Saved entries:
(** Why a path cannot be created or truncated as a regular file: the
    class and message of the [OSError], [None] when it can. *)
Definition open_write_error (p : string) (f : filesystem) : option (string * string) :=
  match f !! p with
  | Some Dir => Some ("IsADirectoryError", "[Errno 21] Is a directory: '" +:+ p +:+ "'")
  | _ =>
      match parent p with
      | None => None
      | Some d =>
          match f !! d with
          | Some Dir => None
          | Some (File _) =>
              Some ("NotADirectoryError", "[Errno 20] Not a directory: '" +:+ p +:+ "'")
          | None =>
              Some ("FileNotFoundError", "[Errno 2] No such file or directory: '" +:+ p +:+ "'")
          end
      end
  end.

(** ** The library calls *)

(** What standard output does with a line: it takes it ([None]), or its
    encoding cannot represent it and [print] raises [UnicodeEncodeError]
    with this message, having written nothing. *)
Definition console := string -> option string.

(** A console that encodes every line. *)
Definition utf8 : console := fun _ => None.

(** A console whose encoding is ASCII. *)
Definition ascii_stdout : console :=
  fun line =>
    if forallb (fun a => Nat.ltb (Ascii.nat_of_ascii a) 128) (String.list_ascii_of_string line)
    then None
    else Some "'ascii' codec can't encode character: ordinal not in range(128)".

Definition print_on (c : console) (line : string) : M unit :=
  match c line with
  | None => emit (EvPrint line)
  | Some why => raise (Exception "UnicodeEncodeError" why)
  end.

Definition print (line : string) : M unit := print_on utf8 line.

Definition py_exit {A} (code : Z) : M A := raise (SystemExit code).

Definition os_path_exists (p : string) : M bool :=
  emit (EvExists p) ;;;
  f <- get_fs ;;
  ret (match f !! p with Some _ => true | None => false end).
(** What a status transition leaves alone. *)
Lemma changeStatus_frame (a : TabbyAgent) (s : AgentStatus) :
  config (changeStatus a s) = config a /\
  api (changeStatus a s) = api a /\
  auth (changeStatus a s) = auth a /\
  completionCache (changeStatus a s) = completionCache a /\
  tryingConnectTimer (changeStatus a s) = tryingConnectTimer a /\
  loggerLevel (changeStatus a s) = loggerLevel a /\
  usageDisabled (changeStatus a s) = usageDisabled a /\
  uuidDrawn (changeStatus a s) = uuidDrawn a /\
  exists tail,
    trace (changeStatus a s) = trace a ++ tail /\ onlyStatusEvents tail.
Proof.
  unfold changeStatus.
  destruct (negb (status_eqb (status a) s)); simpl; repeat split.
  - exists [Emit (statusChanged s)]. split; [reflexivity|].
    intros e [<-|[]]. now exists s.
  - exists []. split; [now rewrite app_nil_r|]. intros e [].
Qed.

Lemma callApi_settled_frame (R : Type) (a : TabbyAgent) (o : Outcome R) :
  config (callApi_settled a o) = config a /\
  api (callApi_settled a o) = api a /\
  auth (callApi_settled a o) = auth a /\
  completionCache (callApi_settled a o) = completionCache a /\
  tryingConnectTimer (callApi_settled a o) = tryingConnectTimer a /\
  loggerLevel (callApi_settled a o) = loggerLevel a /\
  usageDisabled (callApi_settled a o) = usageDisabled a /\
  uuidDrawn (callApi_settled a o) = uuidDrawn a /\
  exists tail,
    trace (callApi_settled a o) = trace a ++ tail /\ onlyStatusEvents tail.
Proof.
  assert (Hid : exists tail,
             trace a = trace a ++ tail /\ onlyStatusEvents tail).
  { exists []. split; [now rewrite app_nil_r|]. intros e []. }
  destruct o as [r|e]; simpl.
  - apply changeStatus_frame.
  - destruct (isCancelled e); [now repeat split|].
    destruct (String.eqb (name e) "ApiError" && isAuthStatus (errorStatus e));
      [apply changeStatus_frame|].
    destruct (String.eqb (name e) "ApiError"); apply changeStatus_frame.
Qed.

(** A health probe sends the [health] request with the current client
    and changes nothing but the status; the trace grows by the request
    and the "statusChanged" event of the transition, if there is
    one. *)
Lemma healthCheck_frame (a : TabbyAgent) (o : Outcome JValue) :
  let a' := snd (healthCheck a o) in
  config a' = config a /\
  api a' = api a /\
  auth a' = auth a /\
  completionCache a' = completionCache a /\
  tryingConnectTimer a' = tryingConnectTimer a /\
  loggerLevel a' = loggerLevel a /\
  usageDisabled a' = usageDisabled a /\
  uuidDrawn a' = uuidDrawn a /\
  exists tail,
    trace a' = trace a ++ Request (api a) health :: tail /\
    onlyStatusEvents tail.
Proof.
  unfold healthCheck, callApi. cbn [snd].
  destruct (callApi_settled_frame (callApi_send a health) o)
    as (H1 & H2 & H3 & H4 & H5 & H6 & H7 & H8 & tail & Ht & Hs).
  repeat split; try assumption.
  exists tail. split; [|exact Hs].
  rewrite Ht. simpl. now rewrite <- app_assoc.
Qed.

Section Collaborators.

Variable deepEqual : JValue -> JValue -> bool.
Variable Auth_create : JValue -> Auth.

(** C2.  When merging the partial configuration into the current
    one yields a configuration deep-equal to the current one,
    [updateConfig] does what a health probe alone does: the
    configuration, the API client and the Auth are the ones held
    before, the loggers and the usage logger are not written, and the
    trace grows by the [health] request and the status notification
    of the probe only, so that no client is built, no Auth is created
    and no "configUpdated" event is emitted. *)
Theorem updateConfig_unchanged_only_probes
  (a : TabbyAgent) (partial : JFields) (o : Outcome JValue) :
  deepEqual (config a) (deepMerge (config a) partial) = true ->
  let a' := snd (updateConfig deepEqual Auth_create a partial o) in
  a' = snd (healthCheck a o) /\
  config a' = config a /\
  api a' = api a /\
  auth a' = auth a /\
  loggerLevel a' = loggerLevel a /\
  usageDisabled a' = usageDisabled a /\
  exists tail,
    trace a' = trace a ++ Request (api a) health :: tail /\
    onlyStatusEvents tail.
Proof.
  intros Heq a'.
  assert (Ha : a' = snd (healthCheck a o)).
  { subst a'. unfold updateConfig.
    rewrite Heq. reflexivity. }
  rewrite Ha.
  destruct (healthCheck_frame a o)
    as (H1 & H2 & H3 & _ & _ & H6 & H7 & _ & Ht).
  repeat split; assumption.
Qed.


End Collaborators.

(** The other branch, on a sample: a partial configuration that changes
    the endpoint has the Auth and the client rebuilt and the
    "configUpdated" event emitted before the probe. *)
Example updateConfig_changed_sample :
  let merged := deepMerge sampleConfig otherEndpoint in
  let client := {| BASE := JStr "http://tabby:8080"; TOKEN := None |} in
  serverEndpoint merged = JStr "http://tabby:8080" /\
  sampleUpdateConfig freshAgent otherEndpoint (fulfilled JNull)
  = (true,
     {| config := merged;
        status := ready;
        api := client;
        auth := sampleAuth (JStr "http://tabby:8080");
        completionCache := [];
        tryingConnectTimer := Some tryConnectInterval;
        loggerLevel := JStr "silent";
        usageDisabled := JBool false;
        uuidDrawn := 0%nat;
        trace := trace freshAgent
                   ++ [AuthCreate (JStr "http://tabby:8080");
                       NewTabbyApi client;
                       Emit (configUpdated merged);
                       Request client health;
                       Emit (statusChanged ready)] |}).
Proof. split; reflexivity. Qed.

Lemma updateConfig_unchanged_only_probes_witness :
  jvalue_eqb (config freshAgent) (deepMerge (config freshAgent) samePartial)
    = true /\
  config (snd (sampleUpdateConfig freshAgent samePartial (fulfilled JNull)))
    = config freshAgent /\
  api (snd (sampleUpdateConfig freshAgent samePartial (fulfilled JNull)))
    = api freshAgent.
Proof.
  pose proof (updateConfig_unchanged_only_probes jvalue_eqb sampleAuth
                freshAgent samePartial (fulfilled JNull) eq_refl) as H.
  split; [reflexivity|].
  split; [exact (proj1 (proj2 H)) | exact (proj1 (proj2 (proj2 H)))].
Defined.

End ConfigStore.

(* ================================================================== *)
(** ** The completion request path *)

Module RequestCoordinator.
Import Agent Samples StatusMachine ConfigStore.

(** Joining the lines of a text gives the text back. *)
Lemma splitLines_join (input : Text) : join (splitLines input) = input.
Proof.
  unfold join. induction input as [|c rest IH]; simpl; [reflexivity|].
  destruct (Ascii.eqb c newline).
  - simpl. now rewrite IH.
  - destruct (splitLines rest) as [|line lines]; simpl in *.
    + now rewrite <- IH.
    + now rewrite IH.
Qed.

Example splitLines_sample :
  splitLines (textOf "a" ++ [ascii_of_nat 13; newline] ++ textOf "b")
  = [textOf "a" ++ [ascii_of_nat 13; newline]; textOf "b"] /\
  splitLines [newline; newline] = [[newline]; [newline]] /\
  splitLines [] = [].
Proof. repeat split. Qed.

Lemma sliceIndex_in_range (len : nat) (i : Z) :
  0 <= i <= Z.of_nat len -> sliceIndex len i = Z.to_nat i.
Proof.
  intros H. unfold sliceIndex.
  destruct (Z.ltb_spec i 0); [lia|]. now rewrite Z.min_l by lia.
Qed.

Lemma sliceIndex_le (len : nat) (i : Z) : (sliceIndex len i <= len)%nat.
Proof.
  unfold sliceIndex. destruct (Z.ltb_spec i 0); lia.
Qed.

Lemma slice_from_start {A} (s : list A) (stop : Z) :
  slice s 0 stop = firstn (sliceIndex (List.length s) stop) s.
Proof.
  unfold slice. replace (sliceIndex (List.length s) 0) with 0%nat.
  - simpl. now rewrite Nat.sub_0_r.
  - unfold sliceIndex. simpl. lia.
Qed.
==
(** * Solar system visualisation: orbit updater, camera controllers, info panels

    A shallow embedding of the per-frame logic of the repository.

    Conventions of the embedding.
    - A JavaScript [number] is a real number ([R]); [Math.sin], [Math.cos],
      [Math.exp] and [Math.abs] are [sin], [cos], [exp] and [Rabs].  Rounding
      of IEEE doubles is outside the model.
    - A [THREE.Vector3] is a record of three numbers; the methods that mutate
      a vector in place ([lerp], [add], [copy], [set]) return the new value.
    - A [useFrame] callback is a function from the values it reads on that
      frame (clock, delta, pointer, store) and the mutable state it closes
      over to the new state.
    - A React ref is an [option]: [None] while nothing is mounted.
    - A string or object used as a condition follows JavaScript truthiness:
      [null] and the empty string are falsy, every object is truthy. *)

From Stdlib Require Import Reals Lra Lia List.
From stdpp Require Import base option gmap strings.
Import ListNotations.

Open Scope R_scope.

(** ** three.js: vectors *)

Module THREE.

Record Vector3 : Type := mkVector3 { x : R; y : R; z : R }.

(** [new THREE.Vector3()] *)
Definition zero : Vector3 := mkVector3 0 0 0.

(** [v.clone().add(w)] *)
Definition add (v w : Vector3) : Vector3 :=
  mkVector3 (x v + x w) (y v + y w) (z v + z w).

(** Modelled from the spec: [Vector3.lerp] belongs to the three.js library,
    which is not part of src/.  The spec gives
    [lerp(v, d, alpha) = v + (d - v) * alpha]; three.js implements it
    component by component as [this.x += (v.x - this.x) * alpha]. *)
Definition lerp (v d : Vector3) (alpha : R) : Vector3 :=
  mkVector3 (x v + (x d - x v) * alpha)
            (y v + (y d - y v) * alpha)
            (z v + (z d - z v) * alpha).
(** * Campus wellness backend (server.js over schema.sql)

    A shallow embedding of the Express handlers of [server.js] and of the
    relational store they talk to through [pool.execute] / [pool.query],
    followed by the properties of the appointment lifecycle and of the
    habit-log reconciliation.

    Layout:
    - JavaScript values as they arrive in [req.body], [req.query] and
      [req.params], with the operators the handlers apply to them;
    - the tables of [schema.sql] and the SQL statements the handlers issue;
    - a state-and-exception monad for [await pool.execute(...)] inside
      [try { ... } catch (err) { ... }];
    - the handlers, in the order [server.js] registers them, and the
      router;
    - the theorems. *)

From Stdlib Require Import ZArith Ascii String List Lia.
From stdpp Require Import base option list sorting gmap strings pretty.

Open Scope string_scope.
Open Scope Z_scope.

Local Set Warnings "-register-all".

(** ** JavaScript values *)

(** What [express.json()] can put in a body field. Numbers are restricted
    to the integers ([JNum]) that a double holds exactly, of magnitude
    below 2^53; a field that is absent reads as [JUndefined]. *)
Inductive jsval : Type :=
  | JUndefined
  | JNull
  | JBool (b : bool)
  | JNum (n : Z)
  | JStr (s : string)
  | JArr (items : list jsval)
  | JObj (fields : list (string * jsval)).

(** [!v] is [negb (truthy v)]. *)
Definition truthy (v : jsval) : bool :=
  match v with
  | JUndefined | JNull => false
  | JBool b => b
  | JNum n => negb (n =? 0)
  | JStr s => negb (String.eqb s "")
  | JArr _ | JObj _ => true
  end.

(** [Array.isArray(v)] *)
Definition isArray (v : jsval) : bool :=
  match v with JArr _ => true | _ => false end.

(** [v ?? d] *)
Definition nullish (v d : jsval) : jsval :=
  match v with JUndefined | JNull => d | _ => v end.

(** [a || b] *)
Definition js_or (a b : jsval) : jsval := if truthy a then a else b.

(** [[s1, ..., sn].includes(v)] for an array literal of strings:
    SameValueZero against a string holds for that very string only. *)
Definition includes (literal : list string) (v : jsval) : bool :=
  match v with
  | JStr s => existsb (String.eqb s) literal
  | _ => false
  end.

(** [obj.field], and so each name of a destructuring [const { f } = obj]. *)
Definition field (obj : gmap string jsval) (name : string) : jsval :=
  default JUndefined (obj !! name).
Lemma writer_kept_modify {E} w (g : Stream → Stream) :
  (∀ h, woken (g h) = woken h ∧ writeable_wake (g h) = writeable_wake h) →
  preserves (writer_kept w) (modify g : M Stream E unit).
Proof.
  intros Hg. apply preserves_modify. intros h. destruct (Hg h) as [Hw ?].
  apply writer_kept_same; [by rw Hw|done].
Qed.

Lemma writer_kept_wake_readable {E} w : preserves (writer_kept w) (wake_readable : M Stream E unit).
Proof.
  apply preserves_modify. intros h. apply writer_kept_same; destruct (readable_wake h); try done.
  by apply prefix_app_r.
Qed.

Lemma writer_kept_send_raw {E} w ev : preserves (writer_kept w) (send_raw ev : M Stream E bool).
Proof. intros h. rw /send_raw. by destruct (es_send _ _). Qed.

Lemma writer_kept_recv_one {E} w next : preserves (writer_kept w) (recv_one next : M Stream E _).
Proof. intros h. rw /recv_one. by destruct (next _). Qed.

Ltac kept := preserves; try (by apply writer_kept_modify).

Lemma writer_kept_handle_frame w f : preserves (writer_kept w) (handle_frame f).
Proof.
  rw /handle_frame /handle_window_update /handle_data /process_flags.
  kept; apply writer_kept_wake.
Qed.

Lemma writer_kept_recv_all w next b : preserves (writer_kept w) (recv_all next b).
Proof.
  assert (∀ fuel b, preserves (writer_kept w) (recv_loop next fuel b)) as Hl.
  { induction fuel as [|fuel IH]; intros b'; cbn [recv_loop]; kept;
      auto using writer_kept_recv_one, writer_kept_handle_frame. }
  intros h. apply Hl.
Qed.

**To do:** Only those lines of the entries above that run from the line containing "None => None" to the line containing "(** ** The library calls *)", both included, should be transcribed exactly.

**Written solution:**
      | None => None
      | Some d =>
          match f !! d with
          | Some Dir => None
          | Some (File _) =>
              Some ("NotADirectoryError", "[Errno 20] Not a directory: '" +:+ p +:+ "'")
          | None =>
              Some ("FileNotFoundError", "[Errno 2] No such file or directory: '" +:+ p +:+ "'")
          end
      end
  end.

(** ** The library calls *)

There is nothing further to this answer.